RTP (abbreviation of Radio Televisión Popular), is a Bolivian free-to-air television channel, based in La Paz. It was launched in 1985 by Carlos Palenque and is owned by Sistema Nacional de Radiodifusión Boliviana (better known as the RTP System).

==History==
===Early years===
In 1985, Carlos Palenque, who already had a radio station (Radio Metropolitana, founded in 1979), founded the channel. The channel was created following the principles of his radio outlet: "Alternative and participative communication, presenting the fact as they happen, community services and programming according to the expectations of the people". Numerous participants spontaneously appeared in front of its cameras to express their needs and daily problems. At the time, the channel broadcast a five-hour schedule still in experimental format, from Mondays to Saturdays.

Carlos Palenque's son Jorge Luis Palenque was already working on the station in its early years, starting with programs aimed at children and youth, but within years had joined the news department.
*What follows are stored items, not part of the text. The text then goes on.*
(** * The XWayland bridge of Mir: XWaylandServer and XWaylandConnector

    A shallow embedding of
      src/server/frontend_xwayland/xwayland_server.{h,cpp}
      src/server/frontend_xwayland/xwayland_connector.{h,cpp}
    Stateful code is written in a small state-and-exception monad over a
    [World]; what the operating system and the external collaborators
    (XWaylandSpawner, XWaylandWM, ThreadedDispatcher, WaylandConnector) answer
    is supplied as oracle records. *)

From stdpp Require Import gmap strings list pretty.

Local Open Scope Z_scope.

(** ** Data *)

Definition Fd := Z.
Definition pid_t := Z.
Definition wl_client := Z.

(** [to_string] is std::to_string on an int: decimal digits, a leading minus
    sign for negatives. *)
Definition to_string (n : Z) : string := pretty n.

(** XWaylandSpawner (xwayland_spawner.h, external): the display it listens on
    and its listening sockets. *)
Record XWaylandSpawner := mkSpawner {
  x11_display : string;
  socket_fds : list Fd
}.

(** XWaylandServer::XWaylandProcess *)
Record XWaylandProcess := mkProcess {
  pid : pid_t;
  wayland_server_fd : Fd;
  x11_wm_client_fd : Fd
}.

(** XWaylandServer, with the mutable members [running] and [exit_code] that
    is_running() updates. *)
Record XWaylandServer := mkServer {
  xwayland_process : XWaylandProcess;
  wayland_client : wl_client;
  running : bool;
  exit_code : option Z
}.

Definition client (s : XWaylandServer) : wl_client := wayland_client s.
Definition wm_fd (s : XWaylandServer) : Fd := x11_wm_client_fd (xwayland_process s).

(** XWaylandWM (external): built from the client and the wm descriptor. *)
Record XWaylandWM := mkWM {
  wm_client : wl_client;
  wm_socket : Fd
}.

(** mir::dispatch::ThreadedDispatcher over a ReadableFd (external). *)
Record ThreadedDispatcher := mkThread {
  thread_name : string;
  watched_fd : Fd
}.

(** The members of XWaylandConnector that the mutex protects, and
    [xwayland_path]. *)
Record Connector := mkConnector {
  xwayland_path : string;
  spawner : option XWaylandSpawner;
  server : option XWaylandServer;
  wm : option XWaylandWM;
  wm_event_thread : option ThreadedDispatcher;
  restart_in_progress : bool
}.

(** Whether a unique_ptr member holds an object. *)
Definition present {A} (p : option A) : bool :=
  match p with
  | Some _ => true
  | None => false
  end.

Inductive exception :=
| system_error (what : string)
| runtime_error (what : string)
| fatal_error (what : string)
| foreign_error (what : string).
Lemma get_annotations_queued `{Externals} (parallel_type : string)
    (handled_args : HandledArgs.t) (args : list PyValue)
    (passed_kwargs : Dict.t PyValue) (param_list : list Param.t) :
  signature_parameters (HandledArgs.workunit handled_args) = Ok param_list ->
  get_annotations parallel_type handled_args args passed_kwargs
  = get_annotations parallel_type handled_args
      (queue_kwargs param_list
         (count_policy_params parallel_type (HandledArgs.policy handled_args))
         args passed_kwargs)
      [].
Proof.
  intros Hsig. unfold get_annotations. rewrite Hsig. reflexivity.
Qed.



(** Only what the keyword arguments give for the names of the value
    parameters counts: their order does not, and a keyword that names no
    value parameter (a policy-owned one, or no parameter at all) is
    ignored. *)
Theorem kwargs_by_name `{Externals} (parallel_type : string)
    (handled_args : HandledArgs.t) (args : list PyValue)
    (kwargs1 kwargs2 : Dict.t PyValue) (param_list : list Param.t) :
  signature_parameters (HandledArgs.workunit handled_args) = Ok param_list ->
  (forall param,
      In param
        (value_params param_list
           (count_policy_params parallel_type (HandledArgs.policy handled_args))) ->
      Dict.get kwargs1 (Param.name param) = Dict.get kwargs2 (Param.name param)) ->
  get_annotations parallel_type handled_args args kwargs1
  = get_annotations parallel_type handled_args args kwargs2.
Proof.
  intros Hsig Hsame.
  rewrite (get_annotations_queued _ _ _ kwargs1 _ Hsig).
  rewrite (get_annotations_queued _ _ _ kwargs2 _ Hsig).
  rewrite !queue_kwargs_flat_map. do 2 f_equal.
  rewrite !flat_map_concat_map. f_equal.
  apply map_ext_in. intros param Hin. now rewrite (Hsame param Hin).
Qed.
(** * QCFractal: the [qcfractal-server] command line and the DQM server shell

    A shallow embedding of

    - [src/qcfractal/cli/qcfractal_server.py]: [parse_args] (the loop that
      moves parsed options into groups), [server_init], [server_config] and
      [main];
    - [src/dqm_server/server.py]: [DQMServer.__init__], [start] and [stop].

    Python dictionaries are finite maps with string keys, the file system
    and the standard output are an explicit world threaded through a small
    state-and-halt monad, [sys.exit] and raised exceptions are the two ways
    a computation halts. *)

From Stdlib Require Import ZArith String Ascii List DecimalString.
From stdpp Require Import base option gmap strings list fin_maps pretty.

Local Open Scope string_scope.
Local Open Scope Z_scope.

(** ** Python values *)

Module Py.

(** Scalar values found in the option tables and in the settings groups. *)
Inductive pyval : Type :=
  | VNone
  | VBool (b : bool)
  | VInt (z : Z)
  | VStr (s : string).

#[global] Instance pyval_eq_dec : EqDecision pyval.
Proof. solve_decision. Defined.

(** An entry of a top-level dictionary: a scalar, or a nested dictionary
    (the [database] and [fractal] groups). *)
Inductive entry : Type :=
  | Scalar (v : pyval)
  | Group (d : gmap string pyval).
===Closure, foundation of Condepa===
In June 1988, the government of the Revolutionary Nationalist Movement under the command of Víctor Paz Estenssoro, ordered the closure of the Metropolitana radio station and the RTP channel due to an interview with drug trafficker and self-proclaimed "king of cocaine" Roberto Suárez Gómez (who had a stance against the Bolivian government), which involved Paz Estenssoro. Roberto said that "the King is the United States and the Vice-King is Víctor Paz Estenssoro". The State considered that the interview was an apology for crime and a lack of respect for the president. Both the TV channel and its sister radio outlet Radio Metropolitana were banned for one year. In opposition, Carlos Palenque initiated a hunger strike against the decision.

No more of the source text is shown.